For chemist Jeffrey Saven, a professor in Penn Arts & Sciences who was not directly involved in the current work, the collaboration between the theorists in Francisco’s group and their colleagues in China called to mind a parable he learned from a mentor during his training.
“An experimentalist is talking with theorists about data collected in the lab. The mediocre theorist says, ‘I can’t really explain your data.’ The good theorist says, ‘I have a theory that fits your data.’ The great theorist says, ‘That’s interesting, but here is the experiment you should be doing and why.’”
To build on this successful partnership, Zhu, Francisco, and their colleagues are embarking on theoretical and experimental work to begin to fill in the gaps related to how two-dimensional ice builds into three dimensions.

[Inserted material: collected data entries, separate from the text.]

(* ===== verification/MeshDisplay.v ===== *)
(** * Mesh manager: the display snapshot and the configured peers
    (components/mesh/mesh_manager.cpp, mesh_manager.hpp)

    What [run] copies into the snapshot for the display task, and [init]'s
    parsing of the comma-separated list of blocked peers. *)

From Stdlib Require Import ZArith Lia String.
From stdpp Require Import base list numbers option sets relations.
From S2P Require Import Prelude.
From S2P Require Import CString.
From S2P Require Import Packet.
From S2P Require Import Display.
From S2P Require Import DisplayScreen.
From S2P Require Import MqttClient.
From S2P Require Import RouteTable.
From S2P Require Import TransferState.
From S2P Require Import TransferHandlers.
From S2P Require Import TransferWorld.
From S2P Require Import MeshLink.
From S2P Require Import MeshManager.
From S2P Require Import MeshSafety.
From S2P Require Import MeshDemo.
Open Scope Z_scope.
Open Scope flp_scope.

(** ** The blocked peers *)

Definition is_delim (c : Z) : bool := (c =? 44) || (c =? 32).

(** The tokens that [strtok_r(buf, ", ")] returns: the runs between delimiters. *)
Fixpoint tokens (s token : list Z) : list (list Z) :=
  let flush := match token with [] => [] | _ => [token] end in
  match s with
  | [] => flush
  | c :: s' => if is_delim c then flush ++ tokens s' [] else tokens s' (token ++ [c])
  end.

Definition hex_value (c : Z) : option Z :=
  if (48 <=? c) && (c <=? 57) then Some (c - 48)
  else if (65 <=? c) && (c <=? 70) then Some (c - 55)
  else if (97 <=? c) && (c <=? 102) then Some (c - 87)
  else None.

Definition ULONG_MAX : Z := 4294967295.

(** The longest run of hexadecimal digits, saturating at [ULONG_MAX]. *)
Fixpoint hex_run (s : list Z) (acc : Z) : Z :=
  match s with
  | c :: s' =>
      match hex_value c with
      | Some d => hex_run s' (Z.min ULONG_MAX (acc * 16 + d))
      | None => acc
      end
  | [] => acc
  end.

(** The prefix [0x] is skipped when a digit follows it. *)
Definition skip_0x (s : list Z) : list Z :=
  match s with
  | 48 :: x :: c :: s' =>
      if ((x =? 120) || (x =? 88)) && bool_decide (is_Some (hex_value c)) then c :: s' else s
  | _ => s
  end.

(** [strtoul(s, nullptr, 16)] with a 32-bit [unsigned long]. *)
Definition strtoul16 (s : list Z) : Z :=
  let s := skip_spaces s in
  match s with
  | 45 :: s' =>
      let v := hex_run (skip_0x s') 0 in
      if v =? ULONG_MAX then ULONG_MAX else u32 (- v)
  | 43 :: s' => hex_run (skip_0x s') 0
  | _ => hex_run (skip_0x s) 0
  end.

(** [CONFIG_FLP_BLOCKED_PEER] into [blocked_peers_]. *)
Definition parse_blocked_peers (raw : list Z) : list Z :=
  let buf := take 127 raw in
  omap (fun tok => let val := strtoul16 tok in
                   if (val >? 0) && (val <=? 65535) then Some (u16 val) else None)
    (tokens buf []).

(** ** The snapshot *)

Section snapshot.
Context {X : Type} (p : Platform X).
Notation MeshManager := (MeshManager X).
Notation Net := (Net X).
Implicit Types (m : MeshManager) (n : Net).

Definition hops_of (m : MeshManager) (min_h : Z) : Z :=
  if mm_has_internet m then 0 else if min_h <? 254 then u8 (min_h + 1) else 255.
Definition get_control_hops_to_internet m n : Z :=
  hops_of m (min_control_hops_to_internet (nt_routes n)).
Definition get_data_hops_to_internet m n : Z :=
  hops_of m (min_data_hops_to_internet (nt_routes n)).
Definition get_hops_to_internet m n : Z := get_data_hops_to_internet m n.
Definition get_neighbor_count n : Z := u8 (get_count (nt_routes n)).

(** The indicator of an event at [at_ms] shows for [hold] ms. *)
Definition recent (hold at_ms : Z) n : bool := (at_ms >? 0) && (u32 (now_ms p n - at_ms) <? hold).
Definition has_recent_cloud_cmd m n : bool := recent 3000 (cs_last_cloud_cmd_ms (mm_cmd m)) n.
Definition has_recent_config_cmd m n : bool := recent 3000 (cs_last_config_topic_ms (mm_cmd m)) n.
Definition has_recent_topic_msg m n : bool := recent 4000 (cs_last_topic_msg_ms (mm_cmd m)) n.

Definition is_transfer_active m : bool := tr_active (te_transfer (mm_engine m)).
Definition current_filename m : list Z := tr_filename (te_transfer (mm_engine m)).
Definition is_mqtt_connected n : bool :=
  match nt_mqtt n with Some c => mq_connected c | None => false end.

(** [peers] is [espnow_.get_peer_count()], [free_heap] is
    [esp_get_free_heap_size()]. *)
Definition display_snapshot (peers free_heap : Z) m n : NodeStatus :=
  mk_node_status (mm_addr m) (mm_has_internet m) peers (get_neighbor_count n)
    (get_control_hops_to_internet m n) (get_data_hops_to_internet m n)
    (is_transfer_active m) (Some (take 32 (current_filename m)))
    (get_progress_pct (mm_engine m)) (free_heap / 1024) (u32 (pf_now_us p (nt_x n) / 1000000))
    (has_recent_cloud_cmd m n) (has_recent_config_cmd m n) (has_recent_topic_msg m n)
    (Some (cs_topic_msg (mm_cmd m))).

(** One turn of [run]: the mesh, then the snapshot when the mutex is free;
    [display_snapshot_] is the state carried between turns. *)
Definition run_turn (peers free_heap : Z) (mutex_free : bool) (snap : NodeStatus) m n
    : NodeStatus * MeshManager * Net :=
  let '(m, n) := run_once p m n in
  ((if mutex_free then display_snapshot peers free_heap m n else snap), m, n).
End snapshot.

(** ** Printing and parsing the blocked peers *)

Fixpoint print_peers (l : list Z) : list Z :=
  match l with
  | [] => []
  | [a] => hex4 true a
  | a :: l' => hex4 true a ++ str ", " ++ print_peers l'
  end.

Lemma hex_digit_value d : 0 <= d < 16 → hex_value (hex_digit true d) = Some d.
Proof.
  intros Hd. unfold hex_digit, hex_value. destruct (Z.ltb_spec d 10).
  - replace (_ && _) with true by lia. f_equal. lia.
  - replace ((48 <=? _) && _) with false by lia. replace (_ && _) with true by lia. f_equal. lia.
Qed.

Lemma hex_digit_plain d : 0 <= d < 16 →
  let c := hex_digit true d in is_delim c = false ∧ is_space c = false ∧ 48 <= c <= 70.
Proof.
  intros Hd. unfold hex_digit, is_delim, is_space. cbv zeta. destruct (Z.ltb_spec d 10); lia.
Qed.

Lemma strtoul_plain c l :
  is_space c = false → c ≠ 45 → c ≠ 43 → strtoul16 (c :: l) = hex_run (skip_0x (c :: l)) 0.
Proof.
  intros Hsp H1 H2. unfold strtoul16. cbn [skip_spaces]. rewrite Hsp. cbv zeta.
  destruct c as [ | q | q ]; [ done | | done ].
  repeat (destruct q as [q | q | ]; try done).
Qed.

Lemma strtoul_hex4 z : is_u16 z → strtoul16 (hex4 true z) = z.
Proof.
  intros Hz. unfold hex4. cbn [map].
  set (d3 := z / 16 ^ 3 mod 16). set (d2 := z / 16 ^ 2 mod 16).
  set (d1 := z / 16 ^ 1 mod 16). set (d0 := z / 16 ^ 0 mod 16).
  assert (H3 : 0 <= d3 < 16) by (subst d3; lia). assert (H2 : 0 <= d2 < 16) by (subst d2; lia).
  assert (H1 : 0 <= d1 < 16) by (subst d1; lia). assert (H0 : 0 <= d0 < 16) by (subst d0; lia).
  assert (Hsum : ((d3 * 16 + d2) * 16 + d1) * 16 + d0 = z).
  { subst d3 d2 d1 d0. unfold is_u16 in Hz. rewrite Z.pow_0_r, Z.div_1_r, Z.pow_1_r.
    change (16 ^ 3) with (16 * 16 * 16). change (16 ^ 2) with (16 * 16).
    rewrite <- !Z.div_div by lia. lia. }
  clearbody d3 d2 d1 d0.
  destruct (hex_digit_plain d3 H3) as (_ & Hsp & Hr3), (hex_digit_plain d2 H2) as (_ & _ & Hr2).
  assert (Hrun : hex_run (map (hex_digit true) [d3; d2; d1; d0]) 0 = z).
  { cbn [map hex_run]. rewrite !hex_digit_value by done. unfold ULONG_MAX, is_u16 in *. lia. }
  cbn [map] in Hrun.
  assert (Hx : ∀ l, skip_0x (hex_digit true d3 :: hex_digit true d2 :: l)
                    = hex_digit true d3 :: hex_digit true d2 :: l).
  { intros l. unfold skip_0x. replace ((hex_digit true d2 =? 120) || _) with false by lia.
    cbn [andb]. repeat case_match; done. }
  by rewrite strtoul_plain, Hx by (done || lia).
Qed.

Lemma tokens_run tok rest acc :
  Forall (fun c => is_delim c = false) tok → tokens (tok ++ rest) acc = tokens rest (acc ++ tok).
Proof.
  intros H. revert acc. induction H as [ | c tok Hc _ IH ]; intros acc; [ by rewrite app_nil_r | ].
  cbn [app tokens]. rewrite Hc, IH. by rewrite <- app_assoc.
Qed.

Lemma hex4_plain z : Forall (fun c => is_delim c = false) (hex4 true z).
Proof.
  unfold hex4. cbn [map]. repeat constructor; (apply hex_digit_plain; lia).
Qed.

Lemma tokens_print l : tokens (print_peers l) [] = map (hex4 true) l.
Proof.
  induction l as [ | a [ | b l ] IH ]; [ done | | ].
  - cbn [print_peers map]. rewrite <- (app_nil_r (hex4 true a)) at 1.
    rewrite tokens_run by apply hex4_plain. done.
  - change (print_peers (a :: b :: l)) with (hex4 true a ++ 44 :: 32 :: print_peers (b :: l)).
    rewrite tokens_run by apply hex4_plain. cbn [map tokens]. rewrite IH. done.
Qed.

Lemma length_print_peers l : Z.of_nat (length (print_peers l)) = Z.max 0 (6 * Z.of_nat (length l) - 2).
Proof.
  induction l as [ | a [ | b l ] IH ]; [ done | done | ].
  change (print_peers (a :: b :: l)) with (hex4 true a ++ str ", " ++ print_peers (b :: l)).
  rewrite !length_app, length_hex4. cbn [length] in *.
  change (length (str ", ")) with 2%nat. lia.
Qed.

(** The blacklist in the build configuration is read back exactly. A list
    of non-zero 16-bit addresses, printed in the documented form (four hex
    digits each, separated by a comma and a space), is what [init] blocks,
    in order, as long as it fits the 127 characters the parser copies: up to
    21 addresses. *)
Theorem blocked_peers_roundtrip l :
  Forall (fun a => 0 < a <= 65535) l → (length l <= 21)%nat →
  parse_blocked_peers (print_peers l) = l.
Proof.
  intros Hl Hlen. unfold parse_blocked_peers. cbv zeta.
  rewrite take_ge by (pose proof (length_print_peers l); lia). rewrite tokens_print.
  clear Hlen. induction Hl as [ | a l Ha _ IH ]; [ done | ]. cbn [map omap list_omap].
  rewrite strtoul_hex4 by (unfold is_u16; lia). replace (_ && _) with true by lia.
  rewrite IH, u16_small by (unfold is_u16; lia). done.
Qed.

Lemma blocked_peers_roundtrip_witness :
  print_peers [41394; 50132] = str "A1B2, C3D4" ∧
  parse_blocked_peers (str "A1B2, C3D4") = [41394; 50132].
Proof.
  split; [ vm_compute; reflexivity | ].
  apply (blocked_peers_roundtrip [41394; 50132]); [ repeat constructor; lia | cbn; lia ].
Defined.

(** The 22nd address of a longer list is cut to its first digit, and blocks
    another node. *)
Lemma blocked_peers_cut :
  parse_blocked_peers (print_peers (replicate 21 41394 ++ [50132])) = replicate 21 41394 ++ [12].
Proof. vm_compute. reflexivity. Qed.

(** ** What the display is told *)

Lemma min_hops_range ok t : table_inv t → is_u8 (min_hops ok t).
Proof.
  intros [_ _ Hwf _]. unfold min_hops.
  assert (H : ∀ l best, Forall neighbor_wf l → is_u8 best →
    is_u8 (fold_left (λ best n, if ok n then if ne_hops_inet n <? best then ne_hops_inet n else best
                                else best) l best)).
  { induction l as [ | x l IH ]; intros best Hl Hb; cbn [fold_left]; [ done | ].
    apply Forall_cons_1 in Hl as [Hx Hl]. apply IH; [ done | ].
    destruct (ok x); [ | done ]. destruct (ne_hops_inet x <? best); [ apply Hx | done ]. }
  apply H; [ done | ]. unfold is_u8, ROUTE_HOPS_UNKNOWN. lia.
Qed.

Section displayed.
Context {X : Type} (p : Platform X).
Implicit Types (m : MeshManager X) (n : Net X).

Lemma hops_of_range m h : is_u8 (hops_of m h).
Proof.
  unfold hops_of. destruct (mm_has_internet m); [ done | ].
  destruct (h <? 254); [ apply u8_range | done ].
Qed.

Lemma snapshot_wf peers free_heap m n :
  is_u16 (mm_addr m) → is_u8 peers → is_u32 free_heap → status_wf (display_snapshot p peers free_heap m n).
Proof.
  intros Ha Hp Hh. split; cbn; try done.
  - apply u8_range.
  - apply hops_of_range.
  - apply hops_of_range.
  - apply progress_u8.
  - unfold is_u32 in *. lia.
  - apply u32_range.
Qed.

(** The hop count shown is one more than the best neighbour's, [--] without one. *)
Lemma shown_hops m min_h :
  is_u8 min_h → mm_has_internet m = false →
  hops_spec (hops_of m min_h) = if min_h <? 254 then dec (Z.min (min_h + 1) 99) else str "--".
Proof.
  intros Hh Hi. unfold hops_of, hops_spec. rewrite Hi. destruct (Z.ltb_spec min_h 254); [ | done ].
  rewrite u8_small by (unfold is_u8 in *; lia). by replace (_ =? 255) with false by lia.
Qed.
End displayed.

(** What a running node displays, from boot through any turns, events and
    transfers: the status its mesh task copies for the display fits the C
    fields it is stored in, whatever the drivers' peer count and heap size,
    so its lines are printed whole; the neighbour count is the route table's,
    at most 16; the hop counts are zero on a node with internet, and else one
    more than the best usable neighbour's, shown as [--] when there is none. *)
Theorem node_display_faithful {X} (p : Platform X) me Heard Good blocked alloc mqtt x0 m n
    peers free_heap :
  platform_ok p me Heard Good → is_u16 me →
  Good x0 → (∀ c, mqtt = Some c → mqtt_caps c) →
  rtc (node_step p Good) (init p me blocked alloc mqtt x0) (m, n) →
  is_u8 peers → is_u32 free_heap →
  let s := display_snapshot p peers free_heap m n in
  status_wf s ∧ ns_node_addr s = me ∧ ns_neighbor_count s = get_count (nt_routes n) ∧
  ns_neighbor_count s <= 16 ∧
  hops_spec (ns_data_hops s) =
    (if mm_has_internet m then str "0"
     else if min_data_hops_to_internet (nt_routes n) <? 254
          then dec (Z.min (min_data_hops_to_internet (nt_routes n) + 1) 99) else str "--").
Proof.
  intros Hp Hme Hx Hc Hr Hpe Hh. cbv zeta.
  pose proof (node_reachable p me Heard Good Hp Hme blocked alloc mqtt x0 _ Hx Hc Hr) as Hn.
  destruct Hn as [[[_ Ht _] _] Ha _ _]. cbn in Ht, Ha.
  pose proof (ti_len _ Ht) as Hlen. change MAX_NEIGHBORS with 16 in Hlen.
  assert (Ecount : get_neighbor_count n = get_count (nt_routes n))
    by (unfold get_neighbor_count; apply u8_small; unfold is_u8, get_count; lia).
  split; [ apply snapshot_wf; by rewrite ?Ha | ]. cbn [display_snapshot ns_node_addr ns_neighbor_count ns_data_hops].
  split_and!; [ done | done | rewrite Ecount; unfold get_count; lia | ].
  unfold get_data_hops_to_internet. destruct (mm_has_internet m) eqn:Ei.
  - unfold hops_of. by rewrite Ei.
  - apply shown_hops; [ by apply min_hops_range | done ].
Qed.

(** The node of the relay's demonstration and how it came about. *)
Definition relay_start : DemoAir :=
  mk_air 1000 [mk_frame demo_disc (-50) RX_ESPNOW; mk_frame demo_ad_frame (-60) RX_ESPNOW] [].

Lemma relay_start_good : demo_good 3 relay_start.
Proof.
  split; [ by apply Forall_nil_2 | ]. repeat apply Forall_cons_2; [ | | by apply Forall_nil_2 ].
  - split_and!; [ by left | | unfold is_i8; cbn; lia ]. repeat constructor; vm_compute; done.
  - split_and!; [ by right | | unfold is_i8; cbn; lia ]. repeat constructor; vm_compute; done.
Qed.

Lemma relay_turn_reached :
  rtc (node_step demo_platform (demo_good 3))
    (init demo_platform 3 [] (fun _ => true) None relay_start) (relay_turn.1, relay_turn.2).
Proof.
  apply rtc_once. unfold relay_start. rewrite <- surjective_pairing.
  exact (step_turn demo_platform (demo_good 3) (demo_mesh 3 1000 _).1 (demo_mesh 3 1000 _).2).
Qed.

(** It has heard its neighbour. *)
Lemma node_display_faithful_witness :
  let s := display_snapshot demo_platform 2 200000 relay_turn.1 relay_turn.2 in
  status_wf s ∧ ns_neighbor_count s = get_count (nt_routes relay_turn.2) ∧
  title_text true s = str "FLP-0003  RELAY".
Proof.
  pose proof (node_display_faithful demo_platform 3 demo_heard (demo_good 3) [] (fun _ => true) None
    relay_start relay_turn.1 relay_turn.2 2 200000 (demo_platform_ok 3) ltac:(unfold is_u16; lia)
    relay_start_good ltac:(done) relay_turn_reached ltac:(unfold is_u8; lia) ltac:(unfold is_u32; lia)) as H.
  destruct H as (H1 & H2 & H3 & _).
  split; [ exact H1 | ]. split; [ exact H3 | ]. unfold title_text. by rewrite H2.
Defined.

“The two-dimensional work is fundamental to laying the background,” says Francisco. “And having the calculations verified by experiments is so good, because that allows us to go back to the calculations and take the next bold step toward three dimensions.”

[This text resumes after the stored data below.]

(* ===== verification/FlpClient.v ===== *)
(** * The in-process demo client (main/flp_client.cpp)

    A task that loads a demo payload, from the card or made up, and sends it
    again and again: streamed from the card's read cache, or through the
    serial API's own functions. Its waits sleep and look again; what the
    other tasks do during the [k]-th sleep is a function [env k] of the store
    they share, and a wait that does not end within its fuel is [None]. *)

From Stdlib Require Import ZArith Lia String.
From stdpp Require Import base list numbers option sets gmap relations.
From S2P Require Import Prelude.
From S2P Require Import CString.
From S2P Require Import SdCard.
From S2P Require Import Uart.
Open Scope Z_scope.
Open Scope flp_scope.

Definition DEMO_FILENAME : string := "demo-large.jpg".
Definition CHUNK_SIZE : Z := 1024.
Definition kFallbackPayloadSize : Z := 8192.
Definition DELAY_MS : Z := 500.

Record FlpClient := mk_client {
  fc_wired : bool;                            (* api_ and mgr_ are set *)
  fc_wifi_events : bool;                      (* wifi_events_ is not null *)
  fc_payload_buf : option (list Z);           (* payload_buf_ *)
  fc_payload_size : Z;
  fc_filename : string;
  fc_use_sd_stream : bool;
  fc_sd_cache : SdReadCache
}.
#[export] Instance eta_FlpClient : Eta FlpClient := fun c =>
  mk_client (fc_wired c) (fc_wifi_events c) (fc_payload_buf c) (fc_payload_size c) (fc_filename c)
    (fc_use_sd_stream c) (fc_sd_cache c).

Definition client_new : FlpClient := mk_client false false None 0 EmptyString false (sd_cache_new 0).

(** What the client uses besides the serial API: the mesh manager's start
    with a reader over [sd_cache_], and what it reports of the node. *)
Record ClientHost {M : Type} := mk_client_host {
  ch_uart : UartHost M;
  ch_start_stream : M → list Z → Z → bool * M;
  ch_is_mqtt_connected : M → bool;
  ch_has_internet : M → bool;
  ch_mqtt_bit : M → bool                      (* MQTT_CONNECTED_BIT of the event group *)
}.
Arguments ClientHost : clear implicits.
Arguments mk_client_host {M}.

(** ** Loading the payload *)

Definition fallback_payload : list Z :=
  map (fun i => 65 + i mod 26) (seqZ 0 kFallbackPayloadSize).

(** What the SD drivers answer: [CONFIG_FLP_SD_ENABLED], the bus, the mount,
    and whether the card is mounted already. *)
Record SdSetup := mk_sd_setup {
  sd_enabled : bool;
  sd_bus : SdErr;
  sd_mount : SdErr;
  sd_mounted : bool
}.

Definition load_demo_payload (card : Card) (sd : SdSetup) (c : FlpClient) : FlpClient :=
  let c := c <| fc_use_sd_stream := false |> <| fc_payload_size := 0 |> <| fc_payload_buf := None |> in
  let c :=
    if sd_enabled sd then
      let '(sd_err, mounted) := sdcard_init true (sd_bus sd) (sd_mount sd) (sd_mounted sd) in
      if bool_decide (sd_err = ESP_OK) then
        let '(cache, cache_err) := open card mounted ("/sdcard/" ++ fc_filename c) (fc_sd_cache c) in
        let c := c <| fc_sd_cache := cache |> in
        if bool_decide (cache_err = ESP_OK) then
          let c := c <| fc_payload_size := file_size_ cache |> in
          if fc_payload_size c >? 0 then c <| fc_use_sd_stream := true |> else c
        else c
      else c
    else c in
  if (bool_decide (fc_payload_buf c = None) && negb (fc_use_sd_stream c)) || (fc_payload_size c =? 0)
  then c <| fc_payload_buf := Some fallback_payload |> <| fc_payload_size := kFallbackPayloadSize |>
  else c.

Definition client_init (card : Card) (sd : SdSetup) (wifi_events : bool) (c : FlpClient) : FlpClient :=
  load_demo_payload card sd
    (c <| fc_wired := true |> <| fc_wifi_events := wifi_events |> <| fc_filename := DEMO_FILENAME |>).

(** [sd_cache_.read] as the transfer engine's reader calls it. *)
Definition stream_read (card : Card) (buf : list Z) (offset len : Z) (c : FlpClient)
    : FlpClient * list Z * Z :=
  let '(cache, buf, got) := read card (fc_sd_cache c) buf offset len in
  (c <| fc_sd_cache := cache |>, buf, got).

(** ** A transfer *)

Inductive Outcome :=
  | NoPayload
  | StreamRefused
  | BeginFailed (r : UartResult)
  | DataFailed (offset : Z) (r : UartResult)
  | EndFailed (r : UartResult)
  | Done.

Definition is_ok (r : UartResult) : bool := match r with OK => true | _ => false end.

Section client.
Context {M : Type} (h : ClientHost M) (env : nat → Store M → Store M).
Notation u := (ch_uart h).
Implicit Types (s : Store M) (c : FlpClient).

Definition is_busy s : bool := in_active (us_ingest s).
Definition is_transfer_active s : bool := uh_transfer_active u (us_m s).

(** [while (busy) vTaskDelay(...)] *)
Fixpoint wait_while (fuel : nat) (busy : Store M → bool) (k : nat) s : option (nat * Store M) :=
  match fuel with
  | O => None
  | S fuel' => if busy s then wait_while fuel' busy (S k) (env k s) else Some (k, s)
  end.

(** The FILE_DATA loop: the first failure aborts the ingest. *)
Fixpoint send_chunks (fuel : nat) (payload : list Z) (size offset : Z) s : option Outcome * Store M :=
  match fuel with
  | O => (None, s)
  | S fuel' =>
      if offset <? size then
        let remaining := size - offset in
        let chunk_len := u16 (if remaining <? CHUNK_SIZE then remaining else CHUNK_SIZE) in
        let '(r, s) := file_data u (take (Z.to_nat chunk_len) (drop (Z.to_nat offset) payload)) s in
        if is_ok r then send_chunks fuel' payload size (offset + chunk_len) s
        else (Some (DataFailed offset r), (abort_transfer u s).2)
      else (None, s)
  end.

(** Up to the start of the transfer; [None] when it has started. *)
Definition submit c s : option Outcome * Store M :=
  if fc_use_sd_stream c then
    let '(started, m) := ch_start_stream h (us_m s) (str (fc_filename c)) (fc_payload_size c) in
    let s := s <| us_m := m |> in
    if started then (None, s) else (Some StreamRefused, s)
  else
    let payload := default [] (fc_payload_buf c) in
    let '(r, s) := file_begin u (u32 (fc_payload_size c)) (str (fc_filename c)) s in
    if negb (is_ok r) then (Some (BeginFailed r), s)
    else
      match send_chunks (S (Z.to_nat (fc_payload_size c))) payload (fc_payload_size c) 0 s with
      | (Some out, s) => (Some out, s)
      | (None, s) =>
          let '(r, s) := file_end u s in
          if is_ok r then (None, s) else (Some (EndFailed r), s)
      end.

Definition do_transfer (fuel : nat) (k : nat) c s : option (Outcome * nat * Store M) :=
  if negb (fc_wired c) || (fc_payload_size c =? 0)
     || (bool_decide (fc_payload_buf c = None) && negb (fc_use_sd_stream c))
  then Some (NoPayload, k, s)
  else
    '(k, s) ← wait_while fuel is_busy k s;
    match submit c s with
    | (Some out, s) => Some (out, k, s)
    | (None, s) =>
        '(k, s) ← wait_while fuel is_transfer_active k s;
        Some (Done, S k, env k s)             (* the last delay, of 100 ms *)
    end.

(** ** The task *)

(** [relay]: [CONFIG_FLP_WIFI_DISABLED]. *)
Definition wait_ready (relay : bool) (fuel : nat) (k : nat) c s : option (nat * Store M) :=
  if relay then wait_while fuel (fun s => uh_hops u (us_m s) >=? 255) k s
  else if fc_wifi_events c then wait_while fuel (fun s => negb (ch_mqtt_bit h (us_m s))) k s
  else Some (k, s).

Definition skips (relay : bool) s : bool :=
  if relay then uh_hops u (us_m s) >=? 255
  else negb (ch_is_mqtt_connected h (us_m s)) || ch_has_internet h (us_m s).

(** One turn of [run]'s loop, the delay at its end included. *)
Definition client_turn (relay : bool) (fuel : nat) (k : nat) c s : option (nat * Store M) :=
  if skips relay s then Some (S k, env k s)
  else
    '(_, k, s) ← do_transfer fuel k c s;
    Some (S k, env k s).

Fixpoint client_turns (n : nat) (relay : bool) (fuel : nat) (k : nat) c s : option (nat * Store M) :=
  match n with
  | O => Some (k, s)
  | S n' => '(k, s) ← client_turn relay fuel k c s; client_turns n' relay fuel k c s
  end.

Definition client_run (turns : nat) (relay : bool) (fuel : nat) c s : option (nat * Store M) :=
  '(k, s) ← wait_ready relay fuel 0 c s; client_turns turns relay fuel k c s.
End client.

“Looking for features of three-dimensional ice will be the next step,” Zhu says, “and should be very important in looking for applications of this work.”
Joseph S. Francisco is President’s Distinguished Professor in the Department of Earth and Environmental Science, with a secondary appointment in the Department of Chemistry in the University of Pennsylvania School of Arts and Sciences.
Chongqin Zhu is a postdoctoral fellow in the Department of Earth and Environmental Science in the University of Pennsylvania’s School of Arts and Sciences.
Francisco and Zhu’s coauthors on the study were Peking University’s Runze Ma, Duanyun Cao, Ye Tian, Jinbo Peng, Jing Guo, Ji Chen, Xin-Zheng Li, Li-Mei Xu, En-Ge Wang, and Ying Jiang; and the University of Nebraska-Lincoln’s Xiao Cheng Zeng.
The study was supported by the National Key R&D Program (grants 2016YFA0300901, 2017YFA0205003, and 2015CB856801), National Natural Science Foundation of China (grants 11888101, 11634001, 21725302, and 11525520), Strategic Priority Research Program of the Chinese Academy of Science (Grant XDB28000000), Beijing Municipal Science & Technology Commission, and U.S. National Science Foundation (Grant 1665324).